Retirement

Steer Clear Of Medicare Misinformation And Avoid Costly Mistakes

Early in the new year, a severe winter storm warning for our area resulted in the closure of my grandsons’ schools, cancellation of business meetings, and a grocery store run on milk and essentials. What happened? Instead of blizzard-like conditions and a foot of snow, we got three inches of rain and mid-30s temperatures.

I often wonder how it feels to have a job where what you say, even if wrong, can have such an impact. Wait a minute! I do; I work with Medicare.

Medicare misinformation is widespread. It seems that if the source has any connection to seniors, any Medicare tidbits are considered credible. And, if that information turns out to be wrong, the repercussions can be serious.

One common topic for which people seek advice is whether or not to enroll in Medicare. Because missing the enrollment window can mean no coverage for medical bills, significant out-of-pocket costs, and late enrollment penalties for life, the right timing is critically important.

Too many sources of misinformation

Here are just a few samples of the misinformation surrounding Medicare enrollment you can find on the internet.

There are exceptions to the rule (that everyone must enroll). If you or your spouse is still working and has healthcare coverage through an employer or other creditable source, such as an individual healthcare plan, you can delay Part B without a penalty.

A national retirement planning company posted this. There is no rule that everyone must enroll in Medicare at age 65 and, if there were, there would be only one exception The person has a group health plan sponsored by a company with 20 or more employees that is based on his or her current employment or that of a spouse. An individual plan may be considered creditable coverage but it does not qualify one to delay Medicare enrollment.

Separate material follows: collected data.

(** Once the transport answers, the chain only ever touches the response
    body. *)
Lemma settle_events m path body options prefix this answer :
  let t := (settle (settlement (call m path body options prefix this)) answer).1 in
  t = body_reads t.
Proof.
  destruct answer as [r|err].
  - destruct m; run_call; destruct (ok r); cbn;
      try destruct (status r =? 204)%Z; cbn;
      try destruct (json_body r) as [?|[]]; cbn;
      try destruct (text_body r) as [?|[]]; cbn;
      try destruct (blob_body r) as [?|[]]; reflexivity.
  - destruct m, err; reflexivity.
Qed.
(** ** Response classification *)

(** C1. When the response is not ok, each of the six body-returning methods
    (all but headApi) rejects with an HttpError carrying the response's status
    and statusText, and none of json(), text(), blob() is called: the status
    is checked before the body is touched. *)
Theorem http_error_before_body_parsing m path body options prefix this r :
  body_returning m = true ->
  ok r = false ->
  let run := await (call m path body options prefix) this (Resolved r) in
  settlement run = Rejected (HttpError (status r) (statusText r)) /\
  body_reads (events run) = [].
Proof.
  intros Hm Hok.
  destruct m; try discriminate Hm; run_call; rewrite Hok; split; reflexivity.
Qed.

(** C2. Whatever the path, the prefix and the current host, every request
    method hands [fetch] the URL //host/prefix/path when the prefix is
    non-empty and //host/path when it is the empty string, the path going in
    character for character; a call without prefix uses "api". *)
Theorem request_url m path body options prefix this :
  let issued := call m path body options prefix this in
  let url := documented_url (host this) (default "api" prefix) path in
  input (settlement issued) = url /\
  (exists config, fetches (events issued) = [EvFetch url config]) /\
  input (settlement (call m path body options None this))
  = "//" +:+ host this +:+ "/api/" +:+ path.
Proof.
  cbn zeta. split; [apply call_input |]. split.
  - exists (init (settlement (call m path body options prefix this))).
    rewrite call_issue. cbn. by rewrite call_input.
  - by rewrite call_input.
Qed.

(** C3, as amended. When the response is ok and its json() rejects with a
    syntax error, fetchApi and deleteApi reject with the generic error whose
    message is "fetchApi: bad JSON", and so do postApi and patchApi unless the
    status is 204 (where they read text() instead of json()). *)
Theorem bad_json_rejection m path body options prefix this r msg :
  json_mapping m = true ->
  ok r = true ->
  json_body r = Rejected (SyntaxError msg) ->
  (m = PostApi \/ m = PatchApi -> status r <> 204%Z) ->
  settlement (await (call m path body options prefix) this (Resolved r))
  = Rejected (Error "fetchApi: bad JSON").
Proof.
  intros Hm Hok Hjson H204.
  destruct m; try discriminate Hm; run_call; rewrite Hok; cbn.
  2,3: destruct (Z.eqb_spec (status r) 204) as [E|_]; [exfalso; apply H204; auto |].
  all: unfold json; by rewrite Hjson.
Qed.

(** C4. If the transport call itself rejects with an error that is neither a
    SyntaxError nor an HttpError, each of the seven request methods rejects
    with a NetworkError carrying that error's message unchanged. *)
Theorem transport_failure_is_network_error m path body options prefix this err :
  instanceof_SyntaxError err = false ->
  instanceof_HttpError err = false ->
  settlement (await (call m path body options prefix) this (Rejected err))
  = Rejected (NetworkError (message_of err)).
Proof.
  intros Hsyntax Hhttp.
  destruct m; run_call; unfold on_error; by rewrite Hsyntax, Hhttp.
Qed.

It’s important to note the source for the comment about an individual health plan being creditable so enrollment could be delayed. It was simply healthcare.gov’s definition of creditable coverage and did not mention delaying Medicare enrollment.

Late to enroll in Medicare Part B? Job-based insurance, COBRA coverage, or even your spouse’s active health plan can help dodge penalties.

A Medicare expert for a national news site wrote this piece of misinformation. Job-based insurance or the spouse’s active health plan must be an employer group health plan, as noted in the previous example. And no way is COBRA coverage a basis for putting off Medicare.

In most cases, if you don’t sign up for Part B when you’re first eligible, you’ll have to pay a penalty—and not just upon enrollment. You’ll continue to pay that penalty for as long as you’re enrolled in Medicare Part B.

This appeared on the website for a large sponsor of Medicare plans. What’s wrong with this one? “Most cases” is not quantified, so to avoid any penalties, some enroll in Medicare even though they could delay.

Besides issues with the internet, clients have shared with me the misinformation they hear in conversations with employers, insurance agents, advisors, and friends. It’s usually along the same lines: you must enroll at age 65, or you don’t have to enroll.

Recently, I heard a new twist worth sharing. An HR representative told a client that they can’t force him to enroll in Medicare. (His plan is sponsored by a company with 20 or more employees.) So, for that reason, he can’t drop the employer plan because it will look as though the company forced him onto Medicare.

Of course, that is also misinformation. His company cannot make him enroll in Medicare but it cannot stop him if he decides that Medicare is a better option.

What to do about misinformation?

The internet can be a great source of information to help you understand Medicare, but you have to be smart.

  • Start your research with medicare.gov, cms.gov, and ssa.gov. These sites are not the easiest to navigate and, sometimes, you will need to put together pieces from multiple pages. But these are the sources behind the rules.
  • Validate any information you get from non-governmental sources. Either track down the information on a government site or find at least one other reputable source that says the same thing.
  • Check out the footnotes to verify that they are credible sources and support the information. I just found this on another insurance website. “If you have other creditable coverage, you can delay Part B and postpone paying the premium.” Creditable coverage was a hyperlink to a page on creditable prescription drug coverage and the Part D late enrollment penalty, and not a single word about Part B.

There are two points that apply here. One, Medicare is very complicated and, two, people are reluctant to deal with it. However, Medicare has many moving pieces and that’s why everyone must deal with it carefully. Take time to learn the genuine (not someone’s alternate) facts that apply in your situation.